Epigenetic repression of AT2 receptor is involved in β cell dysfunction and glucose intolerance of adult female offspring rats exposed to dexamethasone prenatally

Abstract Prenatal exposure to dexamethasone (PDE) impairs pancreatic β cell development and glucose homeostasis in offspring especially females. To explore the underlying intrauterine programming mechanism, pregnant Wistar rats were subcutaneously administered with dexamethasone (0, 0.2 and 0.8 mg/kg·d) from gestational days (GD) 9 to 20. Female offspring were collected on GD20 (fetus) and in postnatal week 28 (adult), respectively. PDE reduced the serum insulin levels, β cell mass, and pancreatic insulin expressions in fetuses and adults, causing glucose intolerance after maturity. The persistent suppression of pancreatic angiotensin II receptor type 2 (AT2R) expression before and after birth could be observed in the PDE females, which is accompanied with decreased histone 3 lysine 14 acetylation (H3K14ac) and H3K27ac levels in AT2R promoter. PDE increased the gene expressions of glucocorticoid receptor (GR) and histone deacetylase 2 (HDAC2) in fetal pancreas. Furthermore, dexamethasone inhibited insulin biosynthesis while activated GR and HDAC2 expression in the rat INS-1 cells. The AT2R expression was repressed by dexamethasone in vitro but only H3K27ac levels in AT2R promoter were lowered. Dexamethasone enhanced the interaction between GR and HDAC2 proteins as well as the binding of GR/HDAC2 complex to AT2R promoter.
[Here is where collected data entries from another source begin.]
(** * mysql-replay: protocol reconstruction (stream/mysql.go) and replay
      (sqlreplay.go), embedded in Rocq.

    Conventions of the embedding.
    - A Go [int] or [uint64] is a [Z]; where the source converts between
      widths the wrap-around is written out ([wrap_int], [wrap_uint64], ...).
      Indices and lengths of slices stay far below 2^62, so index arithmetic
      such as [i<<1] or [pos+8] is plain [Z] arithmetic.
    - A [[]byte] is a [list byte]; a run-time panic (index or slice bound out
      of range, [make] with a negative length) is [None] in the option monad.
    - Logging and statistics counters are side effects only and are left
      out; an argument of a log call that can itself panic is kept. *)

From Stdlib Require Import ZArith Ascii String List Lia DecimalString Bool.
From stdpp Require Import gmap strings list.

Local Open Scope Z_scope.

Abbreviation byte := Byte.byte.

(** ** Go primitives *)

Module Go.

Definition u8 (b : byte) : Z := Z.of_N (Byte.to_N b).

Definition len {A} (s : list A) : Z := Z.of_nat (length s).

(** [s[i]]: panics unless [0 <= i < len(s)]. *)
Definition index {A} (s : list A) (i : Z) : option A :=
  if i <? 0 then None else s !! Z.to_nat i.

(** [s[lo:hi]] on a slice whose capacity equals its length. *)
Definition slice {A} (s : list A) (lo hi : Z) : option (list A) :=
  if (0 <=? lo) && (lo <=? hi) && (hi <=? len s)
  then Some (take (Z.to_nat (hi - lo)) (drop (Z.to_nat lo) s))
  else None.

(** [s[lo:]] *)
Definition slice_from {A} (s : list A) (lo : Z) : option (list A) :=
  slice s lo (len s).

(** [s[:hi]] *)
Definition slice_to {A} (s : list A) (hi : Z) : option (list A) :=
  slice s 0 hi.

(** Conversions between integer widths. *)
Definition wrap_uint8 (z : Z) : Z := z mod 2 ^ 8.
Definition wrap_uint64 (z : Z) : Z := z mod 2 ^ 64.
Definition wrap_signed (w : Z) (z : Z) : Z :=
  (z + 2 ^ (w - 1)) mod 2 ^ w - 2 ^ (w - 1).
Definition wrap_int8 : Z -> Z := wrap_signed 8.
Definition wrap_int16 : Z -> Z := wrap_signed 16.
Definition wrap_int32 : Z -> Z := wrap_signed 32.
Definition wrap_int : Z -> Z := wrap_signed 64.

(** A byte slice together with the bytes that lie behind its length inside
    its capacity.  Go checks a slice expression [s[lo:hi]] against the
    capacity and an index expression [s[i]] against the length, so a slice
    expression may reach into [spare]. *)
Record Slice := mkSlice { vis : list byte; spare : list byte }.

Definition of_list (l : list byte) : Slice := mkSlice l [].

(** [s[lo:hi]] as a list of [hi-lo] bytes: panics unless
    [0 <= lo <= hi <= cap(s)]. *)
Definition slice_cap (s : Slice) (lo hi : Z) : option (list byte) :=
  slice (vis s ++ spare s) lo hi.

(** [encoding/binary]: each reads the first bytes of its argument and
    panics when the argument is shorter. *)
Definition LittleEndian_Uint16 (b : list byte) : option Z :=
  b1 ← index b 1; b0 ← index b 0;
  Some (Z.lor (u8 b0) (Z.shiftl (u8 b1) 8)).

Definition LittleEndian_Uint32 (b : list byte) : option Z :=
  b3 ← index b 3; b0 ← index b 0; b1 ← index b 1; b2 ← index b 2;
  Some (Z.lor (Z.lor (Z.lor (u8 b0) (Z.shiftl (u8 b1) 8))
                     (Z.shiftl (u8 b2) 16)) (Z.shiftl (u8 b3) 24)).

Definition LittleEndian_Uint64 (b : list byte) : option Z :=
  b7 ← index b 7; b0 ← index b 0; b1 ← index b 1; b2 ← index b 2;
  b3 ← index b 3; b4 ← index b 4; b5 ← index b 5; b6 ← index b 6;
  Some (Z.lor (Z.lor (Z.lor (Z.lor (Z.lor (Z.lor (Z.lor
         (u8 b0) (Z.shiftl (u8 b1) 8)) (Z.shiftl (u8 b2) 16))
         (Z.shiftl (u8 b3) 24)) (Z.shiftl (u8 b4) 32))
         (Z.shiftl (u8 b5) 40)) (Z.shiftl (u8 b6) 48))
         (Z.shiftl (u8 b7) 56)).

Definition BigEndian_Uint64 (b : list byte) : option Z :=
  b7 ← index b 7; b0 ← index b 0; b1 ← index b 1; b2 ← index b 2;
  b3 ← index b 3; b4 ← index b 4; b5 ← index b 5; b6 ← index b 6;
  Some (Z.lor (Z.lor (Z.lor (Z.lor (Z.lor (Z.lor (Z.lor
         (u8 b7) (Z.shiftl (u8 b6) 8)) (Z.shiftl (u8 b5) 16))
         (Z.shiftl (u8 b4) 24)) (Z.shiftl (u8 b3) 32))
         (Z.shiftl (u8 b2) 40)) (Z.shiftl (u8 b1) 48))
         (Z.shiftl (u8 b0) 56)).

(** [fmt.Sprintf] verbs: [%d], and [%0wd] on an unsigned integer. *)
Definition fmt_d (v : Z) : string :=
  if v <? 0 then String "-"%char (NilEmpty.string_of_uint (N.to_uint (Z.to_N (- v))))
  else NilEmpty.string_of_uint (N.to_uint (Z.to_N v)).
(** The base URL a configuration response provides: the [baseUrl] field
    of its JSON object, when there is one and it is not a falsy value. *)
Definition provided_baseUrl (r : Response) : option JsVal :=
  match json_body r with
  | Some (JObj fields) =>
      match assoc "baseUrl" fields with
      | Some v => if truthy v then Some v else None
      | None => None
      end
  | _ => None
  end.

(** The resolver's state: [baseUrl] is set. *)
Definition resolved (w : World) : Prop := truthy (baseUrl w) = true.

(** Two worlds that differ at most in their trace. *)
Record same_but_trace (w w' : World) : Prop := mkSameButTrace {
  sbt_frame : frame w w';
  sbt_clock : clock w' = clock w;
  sbt_fetches : fetches w' = fetches w;
}.

(** What a run leaves alone when it may assign [baseUrl]. *)
Record platform_frame (w w' : World) : Prop := mkPlatformFrame {
  pf_links : notificationLinks w' = notificationLinks w;
  pf_storage : storage w' = storage w;
  pf_network : network w' = network w;
  pf_tie : race_tie_first w' = race_tie_first w;
}.

(** A value the backend provided during a run that started in [w] and
    made [n] attempts: the [baseUrl] field of a successful answer. *)
Definition backend_provided (w : World) (n : nat) (v : JsVal) : Prop :=
  exists (k : nat) d r,
    (k < n)%nat /\
    network w (fetches w + k)%nat config_url no_options = Settles d (Fulfilled r) /\
    ok r = true /\
    provided_baseUrl r = Some v.

(** ** What the platform can run *)

(** The entry points of the background script (listeners and timer
    callbacks), and what happens around it: another part of the
    extension writes or removes a storage entry, time passes. *)
Inductive Task : Type :=
  | OnLoad
  | OnInstalled
  | OnAlarm (name : string)
  | OnButtonClicked (notificationId : string) (buttonIndex : Z)
  | OnInterval (cb : Callback)
  | StorageWrite (key : string) (value : option JsVal)
  | TimePasses (ms : Z).

Definition run_task (t : Task) (w : World) : World :=
  match t with
  | OnLoad => (Background.load w).2
  | OnInstalled => (Background.onInstalled w).2
  | OnAlarm name => (Background.onAlarm name w).2
  | OnButtonClicked id idx => (Background.onButtonClicked id idx w).2
  | OnInterval cb => (Background.run_callback cb w).2
  | StorageWrite key (Some v) => set_storage (<[key := v]> (storage w)) w
  | StorageWrite key None => set_storage (delete key (storage w)) w
  | TimePasses ms => set_clock (clock w + Z.max 0 ms) w
  end.

Definition run_tasks (tasks : list Task) (w : World) : World :=
  foldl (fun w t => run_task t w) w tasks.

(** A computation that keeps the base URL resolved. *)
Definition keeps {A} (c : Async A) : Prop :=
  forall w, resolved w -> resolved (c w).2.

(** ** Tokens, timers, notifications *)

(** The value [getToken] resolves to: the stored token, or [null] when
    there is none (or a falsy one). *)
Definition stored_token (w : World) : JsVal :=
  js_or (default JUndefined (storage w !! "token")) JNull.

Definition no_token (w : World) : Prop := truthy (stored_token w) = false.

Definition has_token (w : World) : Prop := truthy (stored_token w) = true.

Definition as_interval (e : Event) : option (Callback * Z) :=
  match e with
  | EvSetInterval cb ms => Some (cb, ms)
  | _ => None
  end.

Definition as_storage_read (e : Event) : option (list string) :=
  match e with
  | EvStorageGet keys => Some keys
  | _ => None
  end.

Definition as_notification (e : Event) : option (string * NotificationOptions) :=
  match e with
  | EvNotificationCreate id options => Some (id, options)
  | _ => None
  end.

(** The interval timers a trace installs, its storage reads, and the
    notifications it creates. *)
Definition intervals (evs : list Event) : list (Callback * Z) := omap as_interval evs.
Definition storage_reads (evs : list Event) : list (list string) := omap as_storage_read evs.
Definition notifications (evs : list Event) : list (string * NotificationOptions) :=
  omap as_notification evs.

Definition six_hours : Z := 6 * 60 * 60 * 1000.

(** The options of the latency probe: [{ mode: 'no-cors' }]. *)
Definition probe_options : RequestInit := mkInit None [] None (Some "no-cors").

Definition probe_timeout : Z := 5000.

(** A world in which the base URL is resolved and a token is stored. *)
Definition signed_in_world (net : nat -> string -> RequestInit -> Promise Response)
    : World :=
  set_baseUrl fallback (initial_world net {["token" := JStr "secret"]}).

(** The options of the rewards request. *)
Definition rewards_options (token : JsVal) : RequestInit :=
  mkInit None [("Authorization", "Bearer " +:+ ToString token)] None None.

(** The notification [showNotification] creates for a message. *)
Definition rewards_notification (message : string) : string * NotificationOptions :=
  ("rewardsNotification",
   mkNotification "basic" "icons/icon48.png" "Pipe Network Guardian Node" message
                  ["Earn Rewards"]).

(** ** The heartbeat callback *)

(** A computation that neither reads nor writes the storage: run in a
    world with another storage, it does the same and leaves that storage
    in place. *)
Definition storage_blind {A} (c : Async A) : Prop :=
  forall s w, c (set_storage s w) = ((c w).1, set_storage s (c w).2).

(** A computation all of whose platform calls satisfy [P]. *)
Definition emits_only (P : Event -> Prop) {A} (c : Async A) : Prop :=
  forall w, exists evs, trace (c w).2 = trace w ++ evs /\ Forall P evs.

Definition geo_url : string := "https://ipapi.co/json/".

(** What a heartbeat callback that closed over [token] may do: look the
    location up, send requests authorised with [token], arm timers and
    log; it reads no storage and installs no interval. *)
Definition heartbeat_event (token : JsVal) (e : Event) : Prop :=
  match e with
  | EvFetch url init =>
      (url = geo_url /\ init = no_options) \/
      (method init = Some "POST" /\
       headers init = [("Authorization", "Bearer " +:+ ToString token);
                       ("Content-Type", "application/json")])
  | EvStorageGet _ => False
  | EvSetInterval _ _ => False
  | _ => True
  end.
Moreover, overexpression of AT2R could restore the suppressed insulin biosynthesis induced by dexamethasone in vitro, and both GR antagonist and histone deacetylase abolished the decreased H3K27ac level and gene expression of AT2R. In conclusion, continuous epigenetic repression of AT2R before and after birth may be involved in β cell dysfunction and glucose intolerance of the PDE adult female offspring.